- Exercise instructions
For the records below, print the lines from the line with "Some (Bignum s (limbs (bignum_add_abs" through the line with "pose proof (wf_zero a" exactly as written; include both end lines and exclude the rest.
•••••
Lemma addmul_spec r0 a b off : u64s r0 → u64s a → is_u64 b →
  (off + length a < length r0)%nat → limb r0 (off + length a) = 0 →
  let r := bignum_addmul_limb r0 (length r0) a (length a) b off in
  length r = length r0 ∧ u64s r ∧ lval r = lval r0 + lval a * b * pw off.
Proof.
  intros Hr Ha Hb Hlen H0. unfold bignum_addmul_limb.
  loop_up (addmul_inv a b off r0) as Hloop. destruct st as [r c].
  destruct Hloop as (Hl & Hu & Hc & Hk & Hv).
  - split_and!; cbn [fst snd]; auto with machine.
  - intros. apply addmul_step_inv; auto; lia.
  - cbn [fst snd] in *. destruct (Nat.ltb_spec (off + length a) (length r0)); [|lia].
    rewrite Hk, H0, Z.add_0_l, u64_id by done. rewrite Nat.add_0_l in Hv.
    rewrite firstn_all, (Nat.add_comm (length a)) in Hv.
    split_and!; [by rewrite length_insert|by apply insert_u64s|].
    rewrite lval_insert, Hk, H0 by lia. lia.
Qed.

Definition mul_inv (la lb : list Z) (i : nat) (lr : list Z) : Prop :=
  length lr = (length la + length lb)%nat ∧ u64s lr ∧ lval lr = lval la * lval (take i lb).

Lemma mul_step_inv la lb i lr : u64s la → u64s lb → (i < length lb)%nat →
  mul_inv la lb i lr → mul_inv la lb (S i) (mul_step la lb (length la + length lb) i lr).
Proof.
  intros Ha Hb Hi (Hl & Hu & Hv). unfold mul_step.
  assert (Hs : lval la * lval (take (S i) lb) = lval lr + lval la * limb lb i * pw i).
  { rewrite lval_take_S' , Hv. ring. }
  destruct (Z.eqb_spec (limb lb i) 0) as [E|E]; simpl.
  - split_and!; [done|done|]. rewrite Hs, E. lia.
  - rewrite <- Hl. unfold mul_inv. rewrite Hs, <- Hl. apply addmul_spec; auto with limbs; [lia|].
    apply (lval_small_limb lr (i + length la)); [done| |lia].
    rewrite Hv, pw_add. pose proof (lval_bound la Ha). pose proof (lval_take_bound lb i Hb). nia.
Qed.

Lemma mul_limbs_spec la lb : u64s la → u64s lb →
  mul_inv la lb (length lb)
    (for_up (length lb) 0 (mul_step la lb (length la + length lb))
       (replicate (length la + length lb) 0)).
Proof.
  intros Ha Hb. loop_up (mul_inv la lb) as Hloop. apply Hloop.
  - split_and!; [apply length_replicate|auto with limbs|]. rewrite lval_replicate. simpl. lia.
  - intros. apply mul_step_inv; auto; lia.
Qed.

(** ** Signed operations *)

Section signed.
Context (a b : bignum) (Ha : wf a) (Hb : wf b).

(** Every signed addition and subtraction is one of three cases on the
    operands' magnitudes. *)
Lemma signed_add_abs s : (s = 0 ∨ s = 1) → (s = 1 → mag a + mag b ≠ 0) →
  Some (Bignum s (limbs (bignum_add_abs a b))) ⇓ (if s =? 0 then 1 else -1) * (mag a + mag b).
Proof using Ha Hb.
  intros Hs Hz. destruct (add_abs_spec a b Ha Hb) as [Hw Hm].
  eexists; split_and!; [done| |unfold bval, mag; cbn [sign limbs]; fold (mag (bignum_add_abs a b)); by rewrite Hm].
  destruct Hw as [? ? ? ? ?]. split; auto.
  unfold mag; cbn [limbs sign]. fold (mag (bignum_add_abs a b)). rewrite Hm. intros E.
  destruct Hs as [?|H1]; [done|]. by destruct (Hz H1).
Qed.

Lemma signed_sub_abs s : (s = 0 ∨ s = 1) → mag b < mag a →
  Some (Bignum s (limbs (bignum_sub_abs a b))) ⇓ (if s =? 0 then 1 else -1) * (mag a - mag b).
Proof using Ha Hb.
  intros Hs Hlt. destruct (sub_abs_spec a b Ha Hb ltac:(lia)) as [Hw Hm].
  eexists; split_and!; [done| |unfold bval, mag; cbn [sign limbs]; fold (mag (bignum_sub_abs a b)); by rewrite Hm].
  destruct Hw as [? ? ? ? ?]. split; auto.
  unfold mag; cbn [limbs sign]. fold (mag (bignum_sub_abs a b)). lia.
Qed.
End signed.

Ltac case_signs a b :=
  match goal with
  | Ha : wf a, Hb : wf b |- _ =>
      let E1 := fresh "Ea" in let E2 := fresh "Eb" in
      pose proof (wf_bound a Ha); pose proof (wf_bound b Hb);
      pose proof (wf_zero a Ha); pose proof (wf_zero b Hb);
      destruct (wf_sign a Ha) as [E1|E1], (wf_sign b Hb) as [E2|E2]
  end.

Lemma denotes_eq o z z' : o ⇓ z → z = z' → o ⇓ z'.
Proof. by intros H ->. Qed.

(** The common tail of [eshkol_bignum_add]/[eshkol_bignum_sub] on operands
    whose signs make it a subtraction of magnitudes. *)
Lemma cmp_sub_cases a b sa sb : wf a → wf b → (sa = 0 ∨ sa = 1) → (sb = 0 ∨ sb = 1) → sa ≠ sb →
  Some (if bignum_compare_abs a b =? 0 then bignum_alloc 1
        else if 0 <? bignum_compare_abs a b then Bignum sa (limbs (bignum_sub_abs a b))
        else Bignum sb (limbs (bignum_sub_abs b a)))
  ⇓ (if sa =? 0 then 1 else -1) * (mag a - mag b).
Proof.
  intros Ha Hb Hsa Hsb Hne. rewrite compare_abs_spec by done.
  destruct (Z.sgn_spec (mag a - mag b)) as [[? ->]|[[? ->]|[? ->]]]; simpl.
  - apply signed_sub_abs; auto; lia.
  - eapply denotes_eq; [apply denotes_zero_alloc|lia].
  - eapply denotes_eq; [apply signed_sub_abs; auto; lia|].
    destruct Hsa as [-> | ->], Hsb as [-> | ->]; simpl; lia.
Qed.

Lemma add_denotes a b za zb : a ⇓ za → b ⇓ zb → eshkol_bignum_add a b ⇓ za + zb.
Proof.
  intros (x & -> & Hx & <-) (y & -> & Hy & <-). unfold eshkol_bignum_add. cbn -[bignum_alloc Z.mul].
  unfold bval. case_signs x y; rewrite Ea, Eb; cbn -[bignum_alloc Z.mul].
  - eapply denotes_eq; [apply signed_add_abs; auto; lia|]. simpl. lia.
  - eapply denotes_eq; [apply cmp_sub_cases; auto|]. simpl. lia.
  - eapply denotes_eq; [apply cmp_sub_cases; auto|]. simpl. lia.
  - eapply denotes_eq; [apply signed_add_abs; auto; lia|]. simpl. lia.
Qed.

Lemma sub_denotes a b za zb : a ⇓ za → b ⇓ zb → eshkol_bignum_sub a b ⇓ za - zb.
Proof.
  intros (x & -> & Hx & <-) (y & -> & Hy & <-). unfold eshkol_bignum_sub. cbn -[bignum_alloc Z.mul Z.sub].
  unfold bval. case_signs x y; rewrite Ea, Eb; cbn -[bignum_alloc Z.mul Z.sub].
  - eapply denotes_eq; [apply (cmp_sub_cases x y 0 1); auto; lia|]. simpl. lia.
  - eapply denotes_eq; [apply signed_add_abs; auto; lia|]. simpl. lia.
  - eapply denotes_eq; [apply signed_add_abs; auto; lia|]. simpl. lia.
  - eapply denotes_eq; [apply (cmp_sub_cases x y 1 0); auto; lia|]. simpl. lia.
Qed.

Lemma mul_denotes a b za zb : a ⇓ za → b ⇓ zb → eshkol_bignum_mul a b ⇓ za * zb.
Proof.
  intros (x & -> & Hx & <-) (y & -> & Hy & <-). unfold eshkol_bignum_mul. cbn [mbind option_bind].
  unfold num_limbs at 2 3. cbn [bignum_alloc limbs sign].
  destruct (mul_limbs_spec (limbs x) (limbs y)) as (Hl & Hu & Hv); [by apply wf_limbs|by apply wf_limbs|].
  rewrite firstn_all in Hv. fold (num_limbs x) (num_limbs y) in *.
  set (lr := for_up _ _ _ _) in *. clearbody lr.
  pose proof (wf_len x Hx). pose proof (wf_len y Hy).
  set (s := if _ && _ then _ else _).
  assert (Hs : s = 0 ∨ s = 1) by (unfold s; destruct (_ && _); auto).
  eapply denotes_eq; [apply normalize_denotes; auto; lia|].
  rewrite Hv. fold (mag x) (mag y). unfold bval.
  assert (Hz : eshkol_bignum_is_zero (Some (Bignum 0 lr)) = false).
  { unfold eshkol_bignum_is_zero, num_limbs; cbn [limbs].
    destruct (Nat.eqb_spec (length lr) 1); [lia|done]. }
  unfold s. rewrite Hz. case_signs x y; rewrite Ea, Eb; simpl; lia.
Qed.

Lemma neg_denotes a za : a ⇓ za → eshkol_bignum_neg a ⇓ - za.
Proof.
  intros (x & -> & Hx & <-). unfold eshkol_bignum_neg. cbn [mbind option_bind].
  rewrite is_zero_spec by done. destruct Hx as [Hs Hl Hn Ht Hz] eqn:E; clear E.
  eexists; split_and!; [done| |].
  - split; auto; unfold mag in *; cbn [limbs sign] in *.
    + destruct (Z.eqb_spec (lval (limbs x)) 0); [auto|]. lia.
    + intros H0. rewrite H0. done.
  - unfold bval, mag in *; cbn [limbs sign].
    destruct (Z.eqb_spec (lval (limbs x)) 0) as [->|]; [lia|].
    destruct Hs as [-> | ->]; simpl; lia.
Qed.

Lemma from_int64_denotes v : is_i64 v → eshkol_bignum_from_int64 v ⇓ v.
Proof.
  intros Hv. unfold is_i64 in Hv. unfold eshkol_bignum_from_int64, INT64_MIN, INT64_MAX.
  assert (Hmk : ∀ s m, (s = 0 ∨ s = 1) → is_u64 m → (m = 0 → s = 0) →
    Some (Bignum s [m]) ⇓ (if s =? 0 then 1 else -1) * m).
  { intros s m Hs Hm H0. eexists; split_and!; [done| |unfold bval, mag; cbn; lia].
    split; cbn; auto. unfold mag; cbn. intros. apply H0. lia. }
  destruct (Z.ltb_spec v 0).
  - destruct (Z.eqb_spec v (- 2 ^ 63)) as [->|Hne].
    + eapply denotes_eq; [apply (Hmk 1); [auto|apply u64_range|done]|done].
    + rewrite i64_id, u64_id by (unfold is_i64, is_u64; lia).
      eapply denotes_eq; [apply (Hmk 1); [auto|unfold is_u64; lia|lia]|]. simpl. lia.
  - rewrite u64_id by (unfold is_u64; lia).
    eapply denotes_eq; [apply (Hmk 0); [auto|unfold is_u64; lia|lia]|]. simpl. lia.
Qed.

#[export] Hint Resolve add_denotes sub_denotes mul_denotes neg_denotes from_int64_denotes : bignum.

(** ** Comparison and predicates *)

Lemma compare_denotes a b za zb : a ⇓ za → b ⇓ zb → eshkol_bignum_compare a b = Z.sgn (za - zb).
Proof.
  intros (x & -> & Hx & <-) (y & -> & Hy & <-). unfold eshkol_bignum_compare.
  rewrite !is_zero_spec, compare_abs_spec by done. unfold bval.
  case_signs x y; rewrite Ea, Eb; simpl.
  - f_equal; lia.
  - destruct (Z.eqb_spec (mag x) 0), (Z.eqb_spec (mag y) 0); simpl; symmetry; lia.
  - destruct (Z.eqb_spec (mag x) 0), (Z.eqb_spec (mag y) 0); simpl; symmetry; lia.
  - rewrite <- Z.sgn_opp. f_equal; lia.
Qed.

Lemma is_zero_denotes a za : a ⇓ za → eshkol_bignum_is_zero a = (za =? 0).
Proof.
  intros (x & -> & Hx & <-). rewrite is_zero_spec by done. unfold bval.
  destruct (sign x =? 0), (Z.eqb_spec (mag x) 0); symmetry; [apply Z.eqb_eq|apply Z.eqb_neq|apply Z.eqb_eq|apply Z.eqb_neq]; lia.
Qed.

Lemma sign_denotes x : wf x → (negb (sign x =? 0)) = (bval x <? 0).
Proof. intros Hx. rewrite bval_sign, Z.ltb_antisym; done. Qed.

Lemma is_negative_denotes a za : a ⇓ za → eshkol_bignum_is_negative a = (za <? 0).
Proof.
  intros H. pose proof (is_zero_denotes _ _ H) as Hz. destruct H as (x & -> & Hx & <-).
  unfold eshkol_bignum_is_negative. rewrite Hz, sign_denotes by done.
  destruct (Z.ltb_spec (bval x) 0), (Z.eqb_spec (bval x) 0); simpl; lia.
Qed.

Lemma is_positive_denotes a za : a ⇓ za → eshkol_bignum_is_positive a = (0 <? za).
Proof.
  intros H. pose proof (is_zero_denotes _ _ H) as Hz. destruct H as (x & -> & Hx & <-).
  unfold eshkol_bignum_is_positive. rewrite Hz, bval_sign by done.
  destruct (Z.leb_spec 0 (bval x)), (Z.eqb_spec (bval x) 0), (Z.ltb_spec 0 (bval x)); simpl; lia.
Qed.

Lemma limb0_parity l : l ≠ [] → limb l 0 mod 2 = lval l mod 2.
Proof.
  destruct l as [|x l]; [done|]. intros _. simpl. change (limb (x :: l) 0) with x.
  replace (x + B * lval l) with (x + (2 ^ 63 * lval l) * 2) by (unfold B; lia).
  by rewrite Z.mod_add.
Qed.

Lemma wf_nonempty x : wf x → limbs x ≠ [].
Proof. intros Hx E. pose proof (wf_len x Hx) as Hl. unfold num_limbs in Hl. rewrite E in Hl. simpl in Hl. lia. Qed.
•••••
- Completed exercise
  Some (Bignum s (limbs (bignum_add_abs a b))) ⇓ (if s =? 0 then 1 else -1) * (mag a + mag b).
Proof using Ha Hb.
  intros Hs Hz. destruct (add_abs_spec a b Ha Hb) as [Hw Hm].
  eexists; split_and!; [done| |unfold bval, mag; cbn [sign limbs]; fold (mag (bignum_add_abs a b)); by rewrite Hm].
  destruct Hw as [? ? ? ? ?]. split; auto.
  unfold mag; cbn [limbs sign]. fold (mag (bignum_add_abs a b)). rewrite Hm. intros E.
  destruct Hs as [?|H1]; [done|]. by destruct (Hz H1).
Qed.

Lemma signed_sub_abs s : (s = 0 ∨ s = 1) → mag b < mag a →
  Some (Bignum s (limbs (bignum_sub_abs a b))) ⇓ (if s =? 0 then 1 else -1) * (mag a - mag b).
Proof using Ha Hb.
  intros Hs Hlt. destruct (sub_abs_spec a b Ha Hb ltac:(lia)) as [Hw Hm].
  eexists; split_and!; [done| |unfold bval, mag; cbn [sign limbs]; fold (mag (bignum_sub_abs a b)); by rewrite Hm].
  destruct Hw as [? ? ? ? ?]. split; auto.
  unfold mag; cbn [limbs sign]. fold (mag (bignum_sub_abs a b)). lia.
Qed.
End signed.

Ltac case_signs a b :=
  match goal with
  | Ha : wf a, Hb : wf b |- _ =>
      let E1 := fresh "Ea" in let E2 := fresh "Eb" in
      pose proof (wf_bound a Ha); pose proof (wf_bound b Hb);
      pose proof (wf_zero a Ha); pose proof (wf_zero b Hb);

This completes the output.